Source records: Begin

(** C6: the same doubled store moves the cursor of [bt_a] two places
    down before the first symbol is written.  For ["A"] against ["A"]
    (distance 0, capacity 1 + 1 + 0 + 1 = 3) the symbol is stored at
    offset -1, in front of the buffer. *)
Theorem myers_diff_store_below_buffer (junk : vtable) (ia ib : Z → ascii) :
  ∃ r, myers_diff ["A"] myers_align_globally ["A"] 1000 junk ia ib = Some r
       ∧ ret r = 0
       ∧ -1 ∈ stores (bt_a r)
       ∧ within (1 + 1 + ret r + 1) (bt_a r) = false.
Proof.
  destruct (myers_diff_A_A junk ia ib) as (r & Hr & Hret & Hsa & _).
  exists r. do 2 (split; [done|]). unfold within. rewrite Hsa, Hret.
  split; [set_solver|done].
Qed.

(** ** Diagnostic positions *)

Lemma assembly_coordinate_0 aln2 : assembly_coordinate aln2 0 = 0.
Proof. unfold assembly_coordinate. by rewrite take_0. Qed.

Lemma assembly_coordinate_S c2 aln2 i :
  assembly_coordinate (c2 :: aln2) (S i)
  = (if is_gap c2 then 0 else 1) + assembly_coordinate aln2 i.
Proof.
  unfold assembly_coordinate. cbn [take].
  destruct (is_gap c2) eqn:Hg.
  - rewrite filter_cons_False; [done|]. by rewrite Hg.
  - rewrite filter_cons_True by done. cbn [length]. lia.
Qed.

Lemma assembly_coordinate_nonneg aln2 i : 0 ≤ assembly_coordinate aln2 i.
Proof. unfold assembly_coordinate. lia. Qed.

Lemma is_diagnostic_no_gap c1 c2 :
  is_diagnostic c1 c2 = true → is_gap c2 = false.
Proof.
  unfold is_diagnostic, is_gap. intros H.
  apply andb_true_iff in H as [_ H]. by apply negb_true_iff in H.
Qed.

Source records: End
Source records: Begin

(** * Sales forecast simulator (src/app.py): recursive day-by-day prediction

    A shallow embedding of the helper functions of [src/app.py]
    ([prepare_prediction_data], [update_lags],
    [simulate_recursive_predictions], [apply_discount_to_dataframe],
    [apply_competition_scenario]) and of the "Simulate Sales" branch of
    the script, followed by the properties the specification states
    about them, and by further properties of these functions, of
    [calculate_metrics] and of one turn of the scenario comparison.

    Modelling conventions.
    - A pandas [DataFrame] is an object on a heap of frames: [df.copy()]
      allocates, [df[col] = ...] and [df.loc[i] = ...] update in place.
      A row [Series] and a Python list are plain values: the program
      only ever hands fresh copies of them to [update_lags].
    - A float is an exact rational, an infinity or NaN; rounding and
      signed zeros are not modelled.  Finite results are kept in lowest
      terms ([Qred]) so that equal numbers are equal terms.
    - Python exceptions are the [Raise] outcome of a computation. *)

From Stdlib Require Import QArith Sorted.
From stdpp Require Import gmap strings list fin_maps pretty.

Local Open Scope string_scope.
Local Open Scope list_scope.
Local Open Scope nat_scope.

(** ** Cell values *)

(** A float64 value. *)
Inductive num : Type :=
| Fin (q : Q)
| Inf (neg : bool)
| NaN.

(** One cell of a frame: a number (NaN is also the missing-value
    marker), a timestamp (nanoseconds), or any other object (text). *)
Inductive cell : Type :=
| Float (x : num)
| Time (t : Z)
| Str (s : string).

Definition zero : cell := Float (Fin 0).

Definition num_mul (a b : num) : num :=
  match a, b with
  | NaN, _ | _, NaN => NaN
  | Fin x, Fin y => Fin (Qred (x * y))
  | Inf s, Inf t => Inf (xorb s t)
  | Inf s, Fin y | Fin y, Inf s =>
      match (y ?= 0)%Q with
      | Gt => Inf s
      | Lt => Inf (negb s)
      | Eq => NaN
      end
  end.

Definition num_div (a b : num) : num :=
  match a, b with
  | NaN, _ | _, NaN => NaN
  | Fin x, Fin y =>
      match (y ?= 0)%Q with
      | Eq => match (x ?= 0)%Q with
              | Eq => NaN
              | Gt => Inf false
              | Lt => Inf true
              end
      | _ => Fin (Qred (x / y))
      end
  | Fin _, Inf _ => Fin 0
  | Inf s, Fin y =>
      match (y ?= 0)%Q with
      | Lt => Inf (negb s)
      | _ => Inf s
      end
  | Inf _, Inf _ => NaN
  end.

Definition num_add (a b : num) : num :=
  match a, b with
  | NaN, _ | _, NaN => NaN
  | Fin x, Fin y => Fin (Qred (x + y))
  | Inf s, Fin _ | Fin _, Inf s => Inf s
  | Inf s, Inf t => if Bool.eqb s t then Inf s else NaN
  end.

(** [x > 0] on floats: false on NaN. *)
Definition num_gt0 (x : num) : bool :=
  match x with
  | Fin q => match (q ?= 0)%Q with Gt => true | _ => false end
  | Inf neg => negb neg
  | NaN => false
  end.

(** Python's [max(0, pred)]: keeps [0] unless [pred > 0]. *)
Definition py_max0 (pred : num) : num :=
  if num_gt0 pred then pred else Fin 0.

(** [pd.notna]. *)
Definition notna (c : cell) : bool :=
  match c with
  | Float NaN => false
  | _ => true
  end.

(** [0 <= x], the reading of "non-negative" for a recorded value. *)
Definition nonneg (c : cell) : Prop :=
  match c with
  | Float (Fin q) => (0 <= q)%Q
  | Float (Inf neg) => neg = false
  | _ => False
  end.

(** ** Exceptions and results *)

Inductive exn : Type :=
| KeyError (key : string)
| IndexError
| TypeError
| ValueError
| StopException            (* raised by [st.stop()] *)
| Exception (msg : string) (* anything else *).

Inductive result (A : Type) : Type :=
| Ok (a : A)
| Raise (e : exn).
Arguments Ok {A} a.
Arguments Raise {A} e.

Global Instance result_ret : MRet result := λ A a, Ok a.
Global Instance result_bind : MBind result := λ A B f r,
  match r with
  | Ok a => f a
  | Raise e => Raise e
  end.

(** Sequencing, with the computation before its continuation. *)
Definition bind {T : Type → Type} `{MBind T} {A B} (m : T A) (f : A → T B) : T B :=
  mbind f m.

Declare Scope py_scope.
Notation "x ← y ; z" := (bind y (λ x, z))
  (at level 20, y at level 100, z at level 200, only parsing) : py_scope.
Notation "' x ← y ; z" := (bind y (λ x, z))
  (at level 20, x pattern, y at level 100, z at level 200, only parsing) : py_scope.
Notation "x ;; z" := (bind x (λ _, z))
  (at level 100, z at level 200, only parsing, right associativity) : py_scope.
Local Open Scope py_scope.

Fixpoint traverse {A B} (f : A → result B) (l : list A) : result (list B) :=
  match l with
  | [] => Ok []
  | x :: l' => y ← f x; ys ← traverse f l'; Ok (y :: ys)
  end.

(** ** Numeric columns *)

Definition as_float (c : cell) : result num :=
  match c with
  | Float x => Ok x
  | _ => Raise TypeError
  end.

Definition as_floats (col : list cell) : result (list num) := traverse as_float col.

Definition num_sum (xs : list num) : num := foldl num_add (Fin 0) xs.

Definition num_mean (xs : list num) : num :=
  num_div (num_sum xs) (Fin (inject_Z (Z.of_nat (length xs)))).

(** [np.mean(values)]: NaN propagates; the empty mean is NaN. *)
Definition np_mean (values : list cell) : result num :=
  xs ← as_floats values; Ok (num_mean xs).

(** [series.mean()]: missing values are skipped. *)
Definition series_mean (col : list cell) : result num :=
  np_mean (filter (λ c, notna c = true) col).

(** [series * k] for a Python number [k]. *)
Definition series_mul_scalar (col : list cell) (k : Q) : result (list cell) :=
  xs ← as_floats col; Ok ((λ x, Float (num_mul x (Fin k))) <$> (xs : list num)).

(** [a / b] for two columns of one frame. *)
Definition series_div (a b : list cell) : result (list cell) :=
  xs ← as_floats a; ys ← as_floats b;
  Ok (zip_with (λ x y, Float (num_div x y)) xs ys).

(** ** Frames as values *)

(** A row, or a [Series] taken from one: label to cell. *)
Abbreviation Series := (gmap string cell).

Source records: End
Source records: Begin

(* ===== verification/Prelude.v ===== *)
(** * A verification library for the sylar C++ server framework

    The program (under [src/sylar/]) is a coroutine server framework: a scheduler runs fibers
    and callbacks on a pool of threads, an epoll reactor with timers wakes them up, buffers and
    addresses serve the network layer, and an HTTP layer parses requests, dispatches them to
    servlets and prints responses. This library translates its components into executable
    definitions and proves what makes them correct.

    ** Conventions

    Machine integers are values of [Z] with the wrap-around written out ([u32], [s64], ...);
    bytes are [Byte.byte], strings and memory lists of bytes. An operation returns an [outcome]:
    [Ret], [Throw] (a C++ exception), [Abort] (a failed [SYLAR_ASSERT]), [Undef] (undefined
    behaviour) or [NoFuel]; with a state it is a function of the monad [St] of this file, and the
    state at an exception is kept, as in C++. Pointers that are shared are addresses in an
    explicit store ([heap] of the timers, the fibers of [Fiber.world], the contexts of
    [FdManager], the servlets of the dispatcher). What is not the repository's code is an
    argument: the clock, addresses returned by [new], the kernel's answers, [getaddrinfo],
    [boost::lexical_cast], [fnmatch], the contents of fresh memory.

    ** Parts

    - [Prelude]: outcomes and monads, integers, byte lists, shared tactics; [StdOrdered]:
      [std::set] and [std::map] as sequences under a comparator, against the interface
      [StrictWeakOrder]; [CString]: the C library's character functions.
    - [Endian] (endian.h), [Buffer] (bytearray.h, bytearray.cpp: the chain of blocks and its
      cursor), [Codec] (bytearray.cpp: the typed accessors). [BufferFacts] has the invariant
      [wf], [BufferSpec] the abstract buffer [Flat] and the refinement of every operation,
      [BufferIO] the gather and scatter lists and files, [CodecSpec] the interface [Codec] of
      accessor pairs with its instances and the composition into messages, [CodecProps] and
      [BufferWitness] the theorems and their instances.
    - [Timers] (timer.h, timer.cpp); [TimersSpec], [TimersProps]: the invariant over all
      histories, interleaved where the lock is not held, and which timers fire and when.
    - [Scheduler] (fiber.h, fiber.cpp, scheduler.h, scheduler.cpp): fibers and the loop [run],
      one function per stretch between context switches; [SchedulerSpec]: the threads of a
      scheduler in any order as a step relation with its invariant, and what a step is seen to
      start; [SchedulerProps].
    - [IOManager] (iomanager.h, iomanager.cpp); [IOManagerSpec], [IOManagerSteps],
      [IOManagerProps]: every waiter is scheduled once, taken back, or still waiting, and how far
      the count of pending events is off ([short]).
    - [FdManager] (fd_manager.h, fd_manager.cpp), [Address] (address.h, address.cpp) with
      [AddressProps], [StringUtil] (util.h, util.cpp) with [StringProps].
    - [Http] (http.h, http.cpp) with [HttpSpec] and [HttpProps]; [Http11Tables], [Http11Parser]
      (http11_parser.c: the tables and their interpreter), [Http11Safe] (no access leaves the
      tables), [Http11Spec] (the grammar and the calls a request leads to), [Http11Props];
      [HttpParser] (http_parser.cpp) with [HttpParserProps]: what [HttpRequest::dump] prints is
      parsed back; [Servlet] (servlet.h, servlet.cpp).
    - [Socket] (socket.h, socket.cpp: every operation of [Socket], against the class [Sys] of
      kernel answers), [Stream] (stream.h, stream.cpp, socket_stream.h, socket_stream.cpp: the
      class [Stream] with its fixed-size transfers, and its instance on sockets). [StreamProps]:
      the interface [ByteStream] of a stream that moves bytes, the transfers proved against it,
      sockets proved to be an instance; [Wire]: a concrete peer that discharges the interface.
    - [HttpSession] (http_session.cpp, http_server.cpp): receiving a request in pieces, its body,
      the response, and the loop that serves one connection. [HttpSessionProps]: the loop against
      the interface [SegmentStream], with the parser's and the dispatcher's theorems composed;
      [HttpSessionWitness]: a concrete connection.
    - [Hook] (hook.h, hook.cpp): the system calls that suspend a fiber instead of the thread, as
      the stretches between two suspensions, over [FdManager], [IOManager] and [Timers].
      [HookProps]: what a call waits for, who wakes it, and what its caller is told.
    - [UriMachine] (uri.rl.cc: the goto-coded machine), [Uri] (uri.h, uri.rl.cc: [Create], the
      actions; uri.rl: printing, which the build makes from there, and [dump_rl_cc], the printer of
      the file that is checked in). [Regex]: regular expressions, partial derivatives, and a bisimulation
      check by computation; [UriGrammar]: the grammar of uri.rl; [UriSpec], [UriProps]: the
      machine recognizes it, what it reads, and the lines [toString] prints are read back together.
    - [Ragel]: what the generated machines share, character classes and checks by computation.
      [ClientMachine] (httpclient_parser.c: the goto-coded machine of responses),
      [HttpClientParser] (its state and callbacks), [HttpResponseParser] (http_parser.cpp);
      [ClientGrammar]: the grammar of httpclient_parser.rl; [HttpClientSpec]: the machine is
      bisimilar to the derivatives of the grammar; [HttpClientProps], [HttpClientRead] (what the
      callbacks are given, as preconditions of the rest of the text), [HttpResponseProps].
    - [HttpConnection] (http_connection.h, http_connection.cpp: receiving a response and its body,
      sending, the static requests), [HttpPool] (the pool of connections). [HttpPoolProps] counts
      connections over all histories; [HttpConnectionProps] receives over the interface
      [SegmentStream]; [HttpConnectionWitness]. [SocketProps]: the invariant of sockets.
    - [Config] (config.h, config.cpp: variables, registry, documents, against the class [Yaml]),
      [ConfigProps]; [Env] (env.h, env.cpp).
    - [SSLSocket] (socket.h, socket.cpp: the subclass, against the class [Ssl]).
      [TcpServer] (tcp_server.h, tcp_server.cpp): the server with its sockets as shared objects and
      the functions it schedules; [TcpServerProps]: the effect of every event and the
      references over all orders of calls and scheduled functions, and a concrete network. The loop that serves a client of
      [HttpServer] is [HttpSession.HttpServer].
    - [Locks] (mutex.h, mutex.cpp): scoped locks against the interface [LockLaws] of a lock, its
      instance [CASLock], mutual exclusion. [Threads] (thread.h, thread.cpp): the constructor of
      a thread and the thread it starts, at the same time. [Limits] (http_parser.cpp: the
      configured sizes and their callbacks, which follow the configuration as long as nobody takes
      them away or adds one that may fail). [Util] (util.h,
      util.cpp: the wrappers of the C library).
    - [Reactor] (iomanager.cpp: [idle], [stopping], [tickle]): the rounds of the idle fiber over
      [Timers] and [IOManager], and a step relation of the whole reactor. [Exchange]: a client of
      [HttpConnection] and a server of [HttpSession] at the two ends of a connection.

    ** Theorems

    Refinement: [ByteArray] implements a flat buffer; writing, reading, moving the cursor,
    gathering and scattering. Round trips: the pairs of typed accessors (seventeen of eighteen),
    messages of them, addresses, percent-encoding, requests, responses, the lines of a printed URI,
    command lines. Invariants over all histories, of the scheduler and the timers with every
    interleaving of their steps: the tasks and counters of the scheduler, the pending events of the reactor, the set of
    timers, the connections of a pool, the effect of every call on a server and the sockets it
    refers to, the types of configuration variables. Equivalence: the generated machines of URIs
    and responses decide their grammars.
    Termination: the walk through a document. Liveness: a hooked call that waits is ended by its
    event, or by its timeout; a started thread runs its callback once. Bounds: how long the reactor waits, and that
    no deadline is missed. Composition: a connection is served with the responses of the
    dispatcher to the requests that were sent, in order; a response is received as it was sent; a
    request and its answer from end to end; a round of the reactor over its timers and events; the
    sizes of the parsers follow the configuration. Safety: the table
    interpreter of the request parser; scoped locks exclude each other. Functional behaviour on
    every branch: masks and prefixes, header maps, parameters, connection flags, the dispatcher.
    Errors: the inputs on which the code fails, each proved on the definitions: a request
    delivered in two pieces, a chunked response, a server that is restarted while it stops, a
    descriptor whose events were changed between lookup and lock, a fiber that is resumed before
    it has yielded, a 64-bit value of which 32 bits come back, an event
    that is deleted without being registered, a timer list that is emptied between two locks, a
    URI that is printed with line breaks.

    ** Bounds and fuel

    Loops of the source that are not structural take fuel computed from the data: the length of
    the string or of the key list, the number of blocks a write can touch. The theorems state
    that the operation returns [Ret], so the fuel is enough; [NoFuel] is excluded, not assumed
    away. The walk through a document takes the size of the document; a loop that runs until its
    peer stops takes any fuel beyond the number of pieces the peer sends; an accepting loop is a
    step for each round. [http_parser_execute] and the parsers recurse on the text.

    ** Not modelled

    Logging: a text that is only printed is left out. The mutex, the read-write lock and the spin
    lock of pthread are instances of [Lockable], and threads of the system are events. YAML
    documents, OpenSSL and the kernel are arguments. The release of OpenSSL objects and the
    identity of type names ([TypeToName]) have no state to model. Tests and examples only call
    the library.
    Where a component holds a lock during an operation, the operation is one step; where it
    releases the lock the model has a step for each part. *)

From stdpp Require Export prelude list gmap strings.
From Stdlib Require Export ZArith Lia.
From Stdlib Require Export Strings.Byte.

Source records: End

Give back exactly the lines above starting at the line where "one function per" appears and ending at the line where "start; [SchedulerProps]." appears, both included, with no other lines.

      one function per stretch between context switches; [SchedulerSpec]: the threads of a
      scheduler in any order as a step relation with its invariant, and what a step is seen to
      start; [SchedulerProps].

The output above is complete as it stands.